Selembar kertas sebagai tanda pernikahannya dengan Pierre telah berakhir. Ia tak terlalu tahu, apakah harus menangis atau merasa lega dan merayakannya. Lima tahun bersama, hanya di awal saja ia mengecap manisnya pernikahan. Tahun - tahun berikutnya adalah mimpi buruk.
Abusive Relationship.
Wulan menghirup napas dalam - dalam, lalu menghembuskannya pelan. Inilah saatnya membangun kembali hidupnya dengan reruntuhan hatinya yang tersisa.
Hari ini, Lycée Collège Jean - Baptiste Say, sebuah SMA di kotamadya Suresnes, Paris, tempatnya menetap, mengabarkan jika lamaran kerjanya sebagai guru Bahasa Inggris diterima. Itu berarti, besok akan menjadi hari pertamanya masuk kerja.

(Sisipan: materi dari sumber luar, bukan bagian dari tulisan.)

(** C3.  For handlers [h1] and [h2] known to the worker: acquiring while any
    handler (the requester included) holds the lock returns false; releasing
    while the holder is not the releaser returns false; an unknown handler
    gets false and no exception; otherwise the holder is set or cleared and
    true is returned.  Hence once [h1] has acquired, its release and then an
    acquire by [h2] both succeed, and of two acquires in a row the second
    fails. *)
Theorem set_job_lock_protocol (w : GearmanWorker) (h1 h2 : Handler)
    (Hh1 : h1 ∈ dom (handler_to_connection_map w))
    (Hh2 : h2 ∈ dom (handler_to_connection_map w)) :
  (∀ h, command_handler_holding_job_lock w = Some h →
        set_job_lock h1 true w = (Ok false, w))
  ∧ (command_handler_holding_job_lock w ≠ Some h1 →
     set_job_lock h1 false w = (Ok false, w))
  ∧ (∀ h lock, h ∉ dom (handler_to_connection_map w) →
               set_job_lock h lock w = (Ok false, w))
  ∧ (command_handler_holding_job_lock w = None →
     set_job_lock h1 true w = (Ok true, set_holder (Some h1) w))
  ∧ (command_handler_holding_job_lock w = Some h1 →
     set_job_lock h1 false w = (Ok true, set_holder None w))
  ∧ (∀ w1, set_job_lock h1 true w = (Ok true, w1) →
       ∃ w2 w3, set_job_lock h1 false w1 = (Ok true, w2)
                ∧ set_job_lock h2 true w2 = (Ok true, w3)
                ∧ command_handler_holding_job_lock w3 = Some h2)
  ∧ (∀ r1 w1, set_job_lock h1 true w = (r1, w1) →
              set_job_lock h2 true w1 = (Ok false, w1)).
Proof.
  split_and!.
  - intros h Hheld. by eapply set_job_lock_acquire_held.
  - apply set_job_lock_release_not_holder.
  - intros h lock. apply set_job_lock_unknown.
  - by apply set_job_lock_acquire_free.
  - by apply set_job_lock_release_holder.
  - intros w1 Hacq.
    destruct (set_job_lock_cases h1 true w) as [Hc|[(_ & _ & Hfree & Hc)|(? & _)]];
      [congruence| |done].
    rewrite Hc in Hacq. injection Hacq as <-.
    exists (set_holder None w), (set_holder (Some h2) w). split_and!.
    + by rewrite set_job_lock_release_holder.
    + by rewrite set_job_lock_acquire_free.
    + done.
  - intros r1 w1 Hacq.
    destruct (set_job_lock_cases h1 true w) as [Hc|[(_ & _ & Hfree & Hc)|(? & _)]];
      [| |done]; rewrite Hc in Hacq; injection Hacq as <- <-.
    + destruct (command_handler_holding_job_lock w) as [h'|] eqn:Hheld.
      * by eapply set_job_lock_acquire_held.
      * rewrite set_job_lock_acquire_free in Hc by done. congruence.
    + by eapply set_job_lock_acquire_held.
Qed.

Lemma set_job_lock_protocol_witness :
  10 ∈ dom (handler_to_connection_map example.w0)
  ∧ 20 ∈ dom (handler_to_connection_map example.w0)
  ∧ ∃ w2 w3,
      set_job_lock 10 false (set_holder (Some 10) example.w0) = (Ok true, w2)
      ∧ set_job_lock 20 true w2 = (Ok true, w3)
      ∧ command_handler_holding_job_lock w3 = Some 20.
Proof.
  assert (H10 : 10 ∈ dom (handler_to_connection_map example.w0)) by (vm_compute; set_solver).
  assert (H20 : 20 ∈ dom (handler_to_connection_map example.w0)) by (vm_compute; set_solver).
  split_and!; [done..|].
  destruct (set_job_lock_protocol example.w0 10 20 H10 H20)
    as (_ & _ & _ & Hacq & _ & Hseq & _).
  apply Hseq. by apply Hacq.
Defined.
(** C5, as stated, fails: one row on one page gives [M = 1] and
    [R = 0]; the tasks are built without any error, the map task with
    [R = 0], and partitioning is attempted with it, ending in a panic. *)
Lemma main_tasks_counterexample :
  main_counts 1 1 = Done (1, 0) /\
  main_tasks 1 0 "h:8080" = Done ([MapTask.mk 1 0 0 "h:8080"], []) /\
  InsertPair (H := slash_join) (MapTask.mk 1 0 0 "h:8080") "tmp"
             (mkPair "a" "1") (mkWorld no_files no_files [] [])
  = Panic "runtime error: integer divide by zero".
Proof. repeat split. Qed.

(** C5, amended: no configuration is rejected when the tasks are
    constructed.  Whatever counts [M] and [R] [main] computes, the
    construction succeeds, every map task carrying [(M, R)] as computed,
    non-positive or not; a task whose [R] converts to the [uint32] zero
    is only stopped when a pair is partitioned, by the panic of the
    division in [InsertPair]. *)
Theorem main_tasks_no_validation `{FilePath} (number_of_rows page_count m r : Z)
        (the_address : string) :
  main_counts number_of_rows page_count = Done (m, r) ->
  main_tasks m r the_address
  = Done (map (fun i => MapTask.mk m r i the_address) (seqZ 0 m),
          map (fun i => ReduceTask.mk m r i (replicate (Z.to_nat m) ""))
              (seqZ 0 r)) /\
  (to_uint32 r = 0 ->
   forall t, t ∈ build_mapTasks m r the_address ->
   forall path pair w,
     InsertPair t path pair w = Panic "runtime error: integer divide by zero").
Proof.
  intros Hcounts. split.
  - unfold main_tasks.
    rewrite build_reduceTasks_Done; [reflexivity |].
    unfold main_counts in Hcounts.
    destruct (page_count =? 0); [discriminate |].
    injection Hcounts as Hm Hr.
    destruct (Z.le_gt_cases 0 m) as [Hpos | Hneg]; [left; exact Hpos | right].
    apply seqZ_nil. subst m r.
    apply Z.quot_le_upper_bound; lia.
  - intros Hzero t Ht path pair w.
    unfold build_mapTasks in Ht. apply list_elem_of_fmap in Ht as (i & -> & _).
    unfold InsertPair. cbn [MapTask.R MapTask.N].
    rewrite bucket_Panic by exact Hzero. reflexivity.
Qed.

Lemma main_tasks_no_validation_witness :
  main_tasks 1 0 "h:8080"
  = Done (map (fun i => MapTask.mk 1 0 i "h:8080") (seqZ 0 1),
          map (fun i => ReduceTask.mk 1 0 i (replicate (Z.to_nat 1) ""))
              (seqZ 0 0)) /\
  (to_uint32 0 = 0 ->
   forall t, t ∈ build_mapTasks 1 0 "h:8080" ->
   forall path pair w,
     InsertPair (H := slash_join) t path pair w
     = Panic "runtime error: integer divide by zero").
Proof.
  apply (main_tasks_no_validation (H := slash_join) 1 1 1 0 "h:8080").
  reflexivity.
Defined.

(** * Further properties *)

(** ** Strings *)

Lemma append_inv_head (p x y : string) : p ++ x = p ++ y -> x = y.
Proof.
  induction p as [| c p IH]; cbn; [trivial |].
  intros Heq. injection Heq as Heq. apply IH. exact Heq.
Qed.

(** Two strings free of [sep], each followed by [sep] and more, are
    equal when the wholes are, and so is what follows. *)
Lemma append_sep_inv (sep : ascii) (a a' s s' : string) :
  string_forall (fun c => negb (Ascii.eqb c sep)) a = true ->
  string_forall (fun c => negb (Ascii.eqb c sep)) a' = true ->
  a ++ String sep s = a' ++ String sep s' ->
  a = a' /\ s = s'.
Proof.
  revert a'. induction a as [| c a IH]; intros [| c' a'] Ha Ha' Heq; cbn in *.
  - injection Heq as ->. split; reflexivity.
  - injection Heq as <- _. rewrite Ascii.eqb_refl in Ha'. discriminate.
  - injection Heq as -> _. rewrite Ascii.eqb_refl in Ha. discriminate.
  - injection Heq as <- Heq.
    apply andb_prop in Ha as [_ Ha]. apply andb_prop in Ha' as [_ Ha'].
    destruct (IH a' Ha Ha' Heq) as [-> ->]. split; reflexivity.
Qed.

Lemma string_forall_impl (P Q : ascii -> bool) (s : string) :
  (forall c, P c = true -> Q c = true) ->
  string_forall P s = true -> string_forall Q s = true.
Proof.
  intros HPQ. induction s as [| c s IH]; cbn; [trivial |].
  intros Hs. apply andb_prop in Hs as [Hc Hs].
  rewrite (HPQ c Hc), (IH Hs). reflexivity.
Qed.

(** ** strconv.Itoa *)

Lemma string_of_uint_digits (d : Decimal.uint) :
  string_forall digit_or_minus (NilEmpty.string_of_uint d) = true.
Proof. induction d; cbn; try rewrite IHd; reflexivity. Qed.

Lemma NilZero_string_of_uint_digits (d : Decimal.uint) :
  string_forall digit_or_minus (NilZero.string_of_uint d) = true.
Proof.
  unfold NilZero.string_of_uint.
  destruct d; first [reflexivity | apply string_of_uint_digits].
Qed.

Lemma Itoa_digits (i : Z) : string_forall digit_or_minus (strconv.Itoa i) = true.
Proof.
  unfold strconv.Itoa.
  destruct (Z.to_int i) as [d | d]; cbn [NilZero.string_of_int string_forall].
  - apply NilZero_string_of_uint_digits.
  - rewrite NilZero_string_of_uint_digits. reflexivity.
Qed.

Lemma Itoa_free_of (sep : ascii) (i : Z) :
  digit_or_minus sep = false ->
  string_forall (fun c => negb (Ascii.eqb c sep)) (strconv.Itoa i) = true.
Proof.
  intros Hsep. apply (string_forall_impl digit_or_minus); [| apply Itoa_digits].
  intros c Hc. destruct (Ascii.eqb_spec c sep) as [-> | _]; [congruence | reflexivity].
Qed.
Lemma corpus_files_refetch_witness :
  exists res kept,
    snd (download scenario_fetch_raw scenario_latency None default_options
           sample_info (lit "main") sample_data scenario_nodes [])
    = inr res
    /\ Forall
         (fun ft =>
            fetchGithubFile scenario_fetch_raw (lit "octo") (lit "demo")
              (lit "main") (path (fst ft))
            = inr (snd ft)) kept.
Proof.
  destruct (snd (download scenario_fetch_raw scenario_latency None
                   default_options sample_info (lit "main") sample_data
                   scenario_nodes []))
    as [e|res] eqn:E; [vm_compute in E; discriminate|].
  destruct (@corpus_files_refetch scenario_fetch_raw scenario_latency None
              default_options sample_info (lit "main") sample_data
              scenario_nodes [] res E) as (kept & Hc & H).
  assert (D : repoDetails res
              = mkDetails (lit "octo") (lit "demo") (lit "main")).
  { vm_compute in E; injection E as <-; reflexivity. }
  rewrite D in H; cbn [d_owner d_repo d_branch] in H.
  exists res, kept; split; [reflexivity|].
  eapply Forall_impl; [|exact H].
  intros ft (_ & _ & Hsame & _); apply (Hsame scenario_fetch_raw eq_refl).
Defined.

End FileFacts.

Ini adalah kali pertamanya ia bekerja di negeri orang. Kali pertamanya hidup dan menghidupi diri di negeri asing. Pria yang memboyongnya dari Indonesia dan berjanji akan mengayomi, melindungi, mencintai serta membuatnya bahagia, nyatanya mengingkari semua janji - janji yang diucapkannya dahulu.
Kenyataannya begitu pahit. Pria yang seharusnya adalah rumah tempat ia berteduh, justru membuatnya berurai air mata setiap harinya, dan memberi bekas tanda kebiruan di wajah dan tubuhnya.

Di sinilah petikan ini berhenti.